:: Provided records ::

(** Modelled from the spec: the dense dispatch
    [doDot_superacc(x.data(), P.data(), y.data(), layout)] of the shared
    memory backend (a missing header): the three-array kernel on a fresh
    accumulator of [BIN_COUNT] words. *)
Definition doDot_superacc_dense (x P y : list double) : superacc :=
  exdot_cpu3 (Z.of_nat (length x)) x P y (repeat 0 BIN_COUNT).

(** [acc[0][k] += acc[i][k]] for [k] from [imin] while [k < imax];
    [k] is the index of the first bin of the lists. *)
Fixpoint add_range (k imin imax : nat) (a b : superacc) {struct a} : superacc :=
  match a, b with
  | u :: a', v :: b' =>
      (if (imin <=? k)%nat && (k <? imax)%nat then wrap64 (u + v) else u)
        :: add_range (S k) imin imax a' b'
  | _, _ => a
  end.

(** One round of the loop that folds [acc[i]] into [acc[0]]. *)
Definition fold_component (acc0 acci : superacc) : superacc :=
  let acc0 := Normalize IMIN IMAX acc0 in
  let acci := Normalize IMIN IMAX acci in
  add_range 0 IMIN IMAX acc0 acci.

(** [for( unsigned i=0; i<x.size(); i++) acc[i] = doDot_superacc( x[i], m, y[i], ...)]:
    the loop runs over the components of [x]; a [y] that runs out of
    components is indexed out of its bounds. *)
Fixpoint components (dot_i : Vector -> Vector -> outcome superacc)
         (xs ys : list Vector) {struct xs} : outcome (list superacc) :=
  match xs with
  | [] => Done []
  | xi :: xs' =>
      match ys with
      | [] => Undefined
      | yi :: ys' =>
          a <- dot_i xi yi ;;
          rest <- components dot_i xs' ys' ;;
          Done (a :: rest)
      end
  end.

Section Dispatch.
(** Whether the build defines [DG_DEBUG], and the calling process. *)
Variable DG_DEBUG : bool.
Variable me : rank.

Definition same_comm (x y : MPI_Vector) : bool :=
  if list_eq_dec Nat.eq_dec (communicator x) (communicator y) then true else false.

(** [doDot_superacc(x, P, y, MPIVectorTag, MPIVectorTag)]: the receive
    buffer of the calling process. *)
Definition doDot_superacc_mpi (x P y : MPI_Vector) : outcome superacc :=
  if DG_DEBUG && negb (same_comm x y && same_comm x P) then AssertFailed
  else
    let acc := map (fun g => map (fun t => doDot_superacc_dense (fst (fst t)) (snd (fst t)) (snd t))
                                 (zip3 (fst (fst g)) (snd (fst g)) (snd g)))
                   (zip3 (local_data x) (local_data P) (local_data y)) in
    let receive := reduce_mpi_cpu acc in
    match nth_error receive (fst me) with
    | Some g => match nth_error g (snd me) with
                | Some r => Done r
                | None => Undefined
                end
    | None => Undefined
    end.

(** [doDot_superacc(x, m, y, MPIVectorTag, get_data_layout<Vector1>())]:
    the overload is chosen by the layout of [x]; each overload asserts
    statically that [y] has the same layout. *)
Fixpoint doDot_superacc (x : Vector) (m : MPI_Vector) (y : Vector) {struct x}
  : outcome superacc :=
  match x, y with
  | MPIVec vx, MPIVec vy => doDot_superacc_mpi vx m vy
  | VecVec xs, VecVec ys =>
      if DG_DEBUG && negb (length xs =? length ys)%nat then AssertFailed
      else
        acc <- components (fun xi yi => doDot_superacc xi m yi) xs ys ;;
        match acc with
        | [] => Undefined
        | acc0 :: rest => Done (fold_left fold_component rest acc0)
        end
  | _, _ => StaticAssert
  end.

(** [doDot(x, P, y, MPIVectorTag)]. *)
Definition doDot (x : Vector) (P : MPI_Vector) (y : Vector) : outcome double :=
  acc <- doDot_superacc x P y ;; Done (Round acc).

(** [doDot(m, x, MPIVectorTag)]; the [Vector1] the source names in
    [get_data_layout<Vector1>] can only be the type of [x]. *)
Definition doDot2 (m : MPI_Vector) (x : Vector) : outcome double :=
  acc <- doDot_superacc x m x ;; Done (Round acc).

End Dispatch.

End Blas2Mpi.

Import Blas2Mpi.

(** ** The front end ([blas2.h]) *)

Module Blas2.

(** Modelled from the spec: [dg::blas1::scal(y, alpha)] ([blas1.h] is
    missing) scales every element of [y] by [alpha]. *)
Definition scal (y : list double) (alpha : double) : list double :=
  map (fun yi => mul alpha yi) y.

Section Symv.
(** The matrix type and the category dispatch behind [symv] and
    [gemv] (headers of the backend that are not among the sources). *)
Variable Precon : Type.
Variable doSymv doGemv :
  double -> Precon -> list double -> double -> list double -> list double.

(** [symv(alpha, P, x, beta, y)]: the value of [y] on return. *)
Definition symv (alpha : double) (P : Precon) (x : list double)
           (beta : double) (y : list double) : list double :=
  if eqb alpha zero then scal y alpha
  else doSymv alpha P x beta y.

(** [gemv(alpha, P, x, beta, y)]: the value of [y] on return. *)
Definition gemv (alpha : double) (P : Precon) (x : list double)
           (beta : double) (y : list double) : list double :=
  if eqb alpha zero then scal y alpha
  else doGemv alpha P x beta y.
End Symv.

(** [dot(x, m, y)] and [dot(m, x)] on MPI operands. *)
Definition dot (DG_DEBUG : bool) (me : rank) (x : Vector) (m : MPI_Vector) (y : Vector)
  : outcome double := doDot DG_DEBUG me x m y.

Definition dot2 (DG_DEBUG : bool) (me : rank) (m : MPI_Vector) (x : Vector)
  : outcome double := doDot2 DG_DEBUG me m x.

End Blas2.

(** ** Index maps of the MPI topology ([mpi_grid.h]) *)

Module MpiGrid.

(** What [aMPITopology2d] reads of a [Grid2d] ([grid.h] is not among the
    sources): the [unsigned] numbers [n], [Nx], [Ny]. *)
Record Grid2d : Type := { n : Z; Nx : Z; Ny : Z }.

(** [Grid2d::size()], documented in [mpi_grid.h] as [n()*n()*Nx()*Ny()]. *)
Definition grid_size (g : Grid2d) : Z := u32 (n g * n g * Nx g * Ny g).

:::
:: Provided records ::

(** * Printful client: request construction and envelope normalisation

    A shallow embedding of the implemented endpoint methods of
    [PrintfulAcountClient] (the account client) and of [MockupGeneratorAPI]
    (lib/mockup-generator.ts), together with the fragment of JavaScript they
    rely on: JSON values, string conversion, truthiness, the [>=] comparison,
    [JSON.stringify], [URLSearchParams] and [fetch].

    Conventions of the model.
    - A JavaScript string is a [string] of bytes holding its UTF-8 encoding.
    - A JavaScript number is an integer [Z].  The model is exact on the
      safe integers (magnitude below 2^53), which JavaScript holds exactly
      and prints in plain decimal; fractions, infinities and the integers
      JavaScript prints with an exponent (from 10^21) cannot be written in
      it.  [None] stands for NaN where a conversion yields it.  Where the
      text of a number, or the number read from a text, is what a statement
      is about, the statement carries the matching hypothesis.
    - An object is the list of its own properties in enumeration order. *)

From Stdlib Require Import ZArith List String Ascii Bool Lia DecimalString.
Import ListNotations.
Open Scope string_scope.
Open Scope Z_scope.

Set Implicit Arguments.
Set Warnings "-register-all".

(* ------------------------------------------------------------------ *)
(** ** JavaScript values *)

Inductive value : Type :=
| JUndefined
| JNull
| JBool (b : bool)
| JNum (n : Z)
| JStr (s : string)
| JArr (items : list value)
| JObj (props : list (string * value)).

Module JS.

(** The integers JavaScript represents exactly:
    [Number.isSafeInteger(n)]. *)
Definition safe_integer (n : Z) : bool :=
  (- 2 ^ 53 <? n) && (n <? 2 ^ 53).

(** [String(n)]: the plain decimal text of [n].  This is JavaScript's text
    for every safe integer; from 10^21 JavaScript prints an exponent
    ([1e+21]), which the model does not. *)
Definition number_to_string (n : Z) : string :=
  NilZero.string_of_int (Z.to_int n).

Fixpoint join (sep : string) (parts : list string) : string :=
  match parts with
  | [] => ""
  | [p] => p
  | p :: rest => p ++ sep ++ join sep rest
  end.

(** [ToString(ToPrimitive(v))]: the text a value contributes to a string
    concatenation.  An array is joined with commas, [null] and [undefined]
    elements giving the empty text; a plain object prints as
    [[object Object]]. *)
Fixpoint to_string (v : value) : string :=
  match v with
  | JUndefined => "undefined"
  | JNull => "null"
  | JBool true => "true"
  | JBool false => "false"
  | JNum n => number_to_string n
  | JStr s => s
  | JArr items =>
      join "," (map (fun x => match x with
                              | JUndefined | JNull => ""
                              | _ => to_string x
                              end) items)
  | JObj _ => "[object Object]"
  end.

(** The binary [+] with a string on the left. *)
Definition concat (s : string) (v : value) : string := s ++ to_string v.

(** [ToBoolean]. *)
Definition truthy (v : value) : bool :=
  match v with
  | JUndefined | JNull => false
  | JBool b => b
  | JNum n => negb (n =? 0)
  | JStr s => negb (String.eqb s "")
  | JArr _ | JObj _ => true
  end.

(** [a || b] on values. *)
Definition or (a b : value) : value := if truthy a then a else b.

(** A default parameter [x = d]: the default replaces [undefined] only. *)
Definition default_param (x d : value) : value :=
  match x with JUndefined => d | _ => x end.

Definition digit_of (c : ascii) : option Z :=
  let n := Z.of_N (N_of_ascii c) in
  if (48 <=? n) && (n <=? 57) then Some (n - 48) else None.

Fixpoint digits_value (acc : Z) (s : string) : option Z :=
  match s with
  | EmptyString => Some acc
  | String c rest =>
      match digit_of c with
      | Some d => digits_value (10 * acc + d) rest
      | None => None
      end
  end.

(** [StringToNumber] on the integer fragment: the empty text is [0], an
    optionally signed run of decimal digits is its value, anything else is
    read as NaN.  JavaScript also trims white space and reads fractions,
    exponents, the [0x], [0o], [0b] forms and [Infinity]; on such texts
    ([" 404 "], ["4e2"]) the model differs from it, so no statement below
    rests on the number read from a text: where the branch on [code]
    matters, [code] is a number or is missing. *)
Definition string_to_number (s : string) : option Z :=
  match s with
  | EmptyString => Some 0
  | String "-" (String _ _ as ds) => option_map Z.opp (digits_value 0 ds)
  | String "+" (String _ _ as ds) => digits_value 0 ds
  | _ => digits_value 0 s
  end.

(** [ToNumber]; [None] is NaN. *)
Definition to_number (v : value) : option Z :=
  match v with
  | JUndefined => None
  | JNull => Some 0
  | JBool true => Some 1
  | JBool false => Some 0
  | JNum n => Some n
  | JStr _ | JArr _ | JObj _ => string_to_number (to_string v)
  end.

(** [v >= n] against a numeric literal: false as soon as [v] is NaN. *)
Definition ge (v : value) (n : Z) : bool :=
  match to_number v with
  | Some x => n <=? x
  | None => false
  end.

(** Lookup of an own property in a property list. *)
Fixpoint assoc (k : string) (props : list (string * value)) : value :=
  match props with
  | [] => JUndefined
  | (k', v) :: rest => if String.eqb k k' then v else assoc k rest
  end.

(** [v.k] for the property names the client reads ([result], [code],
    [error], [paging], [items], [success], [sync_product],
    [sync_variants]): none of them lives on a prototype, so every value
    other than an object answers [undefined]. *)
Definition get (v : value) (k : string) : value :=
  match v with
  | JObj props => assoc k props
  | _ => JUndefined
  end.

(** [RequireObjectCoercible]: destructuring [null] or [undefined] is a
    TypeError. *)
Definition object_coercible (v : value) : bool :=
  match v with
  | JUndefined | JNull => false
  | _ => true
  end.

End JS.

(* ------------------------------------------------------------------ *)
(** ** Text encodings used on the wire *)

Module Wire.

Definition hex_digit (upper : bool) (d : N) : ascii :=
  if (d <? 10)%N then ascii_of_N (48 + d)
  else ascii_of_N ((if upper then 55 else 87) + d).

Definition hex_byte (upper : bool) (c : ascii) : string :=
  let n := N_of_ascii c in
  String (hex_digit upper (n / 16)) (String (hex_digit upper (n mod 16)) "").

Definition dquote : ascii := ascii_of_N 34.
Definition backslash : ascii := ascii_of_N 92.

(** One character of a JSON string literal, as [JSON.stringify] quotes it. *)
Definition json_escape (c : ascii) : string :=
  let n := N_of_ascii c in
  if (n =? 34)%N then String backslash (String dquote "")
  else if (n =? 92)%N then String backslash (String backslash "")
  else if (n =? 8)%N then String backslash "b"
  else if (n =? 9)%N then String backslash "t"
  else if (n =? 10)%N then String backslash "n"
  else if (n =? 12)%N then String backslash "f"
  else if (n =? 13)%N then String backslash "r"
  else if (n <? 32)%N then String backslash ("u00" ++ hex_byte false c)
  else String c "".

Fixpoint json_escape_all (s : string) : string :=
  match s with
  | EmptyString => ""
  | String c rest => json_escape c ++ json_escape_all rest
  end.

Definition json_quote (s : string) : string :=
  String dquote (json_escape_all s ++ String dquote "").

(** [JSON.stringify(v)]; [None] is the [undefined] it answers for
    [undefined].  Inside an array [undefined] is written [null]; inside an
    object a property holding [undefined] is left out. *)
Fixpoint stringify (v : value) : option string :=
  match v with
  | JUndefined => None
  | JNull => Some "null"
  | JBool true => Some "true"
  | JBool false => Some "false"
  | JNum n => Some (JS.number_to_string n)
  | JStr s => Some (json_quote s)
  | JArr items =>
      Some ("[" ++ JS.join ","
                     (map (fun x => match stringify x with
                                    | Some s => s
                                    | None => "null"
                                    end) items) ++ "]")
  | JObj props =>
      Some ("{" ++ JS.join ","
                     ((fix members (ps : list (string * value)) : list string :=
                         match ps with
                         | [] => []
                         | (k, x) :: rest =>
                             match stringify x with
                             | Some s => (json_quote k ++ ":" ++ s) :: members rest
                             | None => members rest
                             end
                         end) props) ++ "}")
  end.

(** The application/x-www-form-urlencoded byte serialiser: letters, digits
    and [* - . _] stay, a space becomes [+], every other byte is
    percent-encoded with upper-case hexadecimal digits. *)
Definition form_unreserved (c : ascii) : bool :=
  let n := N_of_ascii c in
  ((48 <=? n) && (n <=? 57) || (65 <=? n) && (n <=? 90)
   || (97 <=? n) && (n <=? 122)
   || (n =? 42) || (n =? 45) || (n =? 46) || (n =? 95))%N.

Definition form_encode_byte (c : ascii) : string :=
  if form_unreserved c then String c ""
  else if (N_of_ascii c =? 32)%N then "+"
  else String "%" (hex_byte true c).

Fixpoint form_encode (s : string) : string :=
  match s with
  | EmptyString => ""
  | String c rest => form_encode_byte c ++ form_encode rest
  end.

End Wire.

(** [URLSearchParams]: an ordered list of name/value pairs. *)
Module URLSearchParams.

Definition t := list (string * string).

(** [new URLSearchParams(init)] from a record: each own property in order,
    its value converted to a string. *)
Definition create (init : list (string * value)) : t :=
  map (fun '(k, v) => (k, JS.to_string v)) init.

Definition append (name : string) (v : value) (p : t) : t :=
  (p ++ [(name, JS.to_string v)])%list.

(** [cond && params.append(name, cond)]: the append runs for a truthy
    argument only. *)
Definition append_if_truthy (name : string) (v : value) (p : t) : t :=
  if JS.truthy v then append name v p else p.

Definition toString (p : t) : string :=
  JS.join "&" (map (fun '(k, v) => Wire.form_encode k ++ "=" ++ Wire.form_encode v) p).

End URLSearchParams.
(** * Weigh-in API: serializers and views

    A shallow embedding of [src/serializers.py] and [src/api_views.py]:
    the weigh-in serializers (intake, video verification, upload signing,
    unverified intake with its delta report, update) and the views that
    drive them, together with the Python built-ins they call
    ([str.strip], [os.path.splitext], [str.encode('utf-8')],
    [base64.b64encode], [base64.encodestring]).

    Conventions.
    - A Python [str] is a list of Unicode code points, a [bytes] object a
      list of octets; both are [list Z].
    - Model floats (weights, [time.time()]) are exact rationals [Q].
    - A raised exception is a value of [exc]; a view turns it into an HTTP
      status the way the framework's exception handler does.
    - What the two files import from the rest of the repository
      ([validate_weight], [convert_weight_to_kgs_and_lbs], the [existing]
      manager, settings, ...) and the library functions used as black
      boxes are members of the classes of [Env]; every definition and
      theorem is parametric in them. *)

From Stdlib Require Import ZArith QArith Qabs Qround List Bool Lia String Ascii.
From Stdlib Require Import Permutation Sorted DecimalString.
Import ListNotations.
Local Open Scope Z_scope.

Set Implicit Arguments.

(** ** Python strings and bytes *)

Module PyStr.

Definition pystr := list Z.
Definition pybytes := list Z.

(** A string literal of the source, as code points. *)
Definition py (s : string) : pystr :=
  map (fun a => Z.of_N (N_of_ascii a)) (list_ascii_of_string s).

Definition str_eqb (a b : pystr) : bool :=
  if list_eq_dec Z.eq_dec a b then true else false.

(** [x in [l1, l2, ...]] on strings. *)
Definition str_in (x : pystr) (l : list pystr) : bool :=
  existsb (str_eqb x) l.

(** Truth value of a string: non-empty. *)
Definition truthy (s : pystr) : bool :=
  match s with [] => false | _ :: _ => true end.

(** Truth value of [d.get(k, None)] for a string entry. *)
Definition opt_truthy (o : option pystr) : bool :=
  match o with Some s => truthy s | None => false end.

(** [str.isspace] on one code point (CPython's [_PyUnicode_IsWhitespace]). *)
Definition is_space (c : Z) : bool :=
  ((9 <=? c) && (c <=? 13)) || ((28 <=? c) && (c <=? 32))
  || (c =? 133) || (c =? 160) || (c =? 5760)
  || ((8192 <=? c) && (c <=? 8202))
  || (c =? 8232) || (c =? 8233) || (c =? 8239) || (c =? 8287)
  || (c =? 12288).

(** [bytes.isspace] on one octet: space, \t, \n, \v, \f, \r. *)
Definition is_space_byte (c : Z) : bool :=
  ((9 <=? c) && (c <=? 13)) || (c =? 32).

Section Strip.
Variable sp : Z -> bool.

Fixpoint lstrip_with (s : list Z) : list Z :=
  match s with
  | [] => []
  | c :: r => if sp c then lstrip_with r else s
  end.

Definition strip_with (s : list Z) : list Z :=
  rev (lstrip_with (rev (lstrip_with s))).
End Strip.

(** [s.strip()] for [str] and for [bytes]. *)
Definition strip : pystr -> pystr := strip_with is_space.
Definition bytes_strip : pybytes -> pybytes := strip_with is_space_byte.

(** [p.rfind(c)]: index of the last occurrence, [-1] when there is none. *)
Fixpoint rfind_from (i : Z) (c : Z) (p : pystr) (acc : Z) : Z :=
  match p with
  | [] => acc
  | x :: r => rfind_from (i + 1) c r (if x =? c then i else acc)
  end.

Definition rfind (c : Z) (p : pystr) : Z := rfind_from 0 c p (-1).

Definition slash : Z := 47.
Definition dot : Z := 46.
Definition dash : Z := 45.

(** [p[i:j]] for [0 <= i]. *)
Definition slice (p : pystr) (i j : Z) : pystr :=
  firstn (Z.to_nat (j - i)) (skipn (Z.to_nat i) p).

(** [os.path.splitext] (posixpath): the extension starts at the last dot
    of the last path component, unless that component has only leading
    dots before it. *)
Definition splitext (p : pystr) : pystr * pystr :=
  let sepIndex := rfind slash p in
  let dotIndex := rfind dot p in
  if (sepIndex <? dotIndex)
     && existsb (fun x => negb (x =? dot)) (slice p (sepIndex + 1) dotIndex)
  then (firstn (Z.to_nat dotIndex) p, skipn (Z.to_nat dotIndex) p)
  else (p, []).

:::

* **What is needed**:
In the records above, find the line with "(** Modelled from the spec: the"; write out exactly that line and each one after it, stopping after the line with "accumulator of [BIN_COUNT] words. *)".

* **Finished task**:
(** Modelled from the spec: the dense dispatch
    [doDot_superacc(x.data(), P.data(), y.data(), layout)] of the shared
    memory backend (a missing header): the three-array kernel on a fresh
    accumulator of [BIN_COUNT] words. *)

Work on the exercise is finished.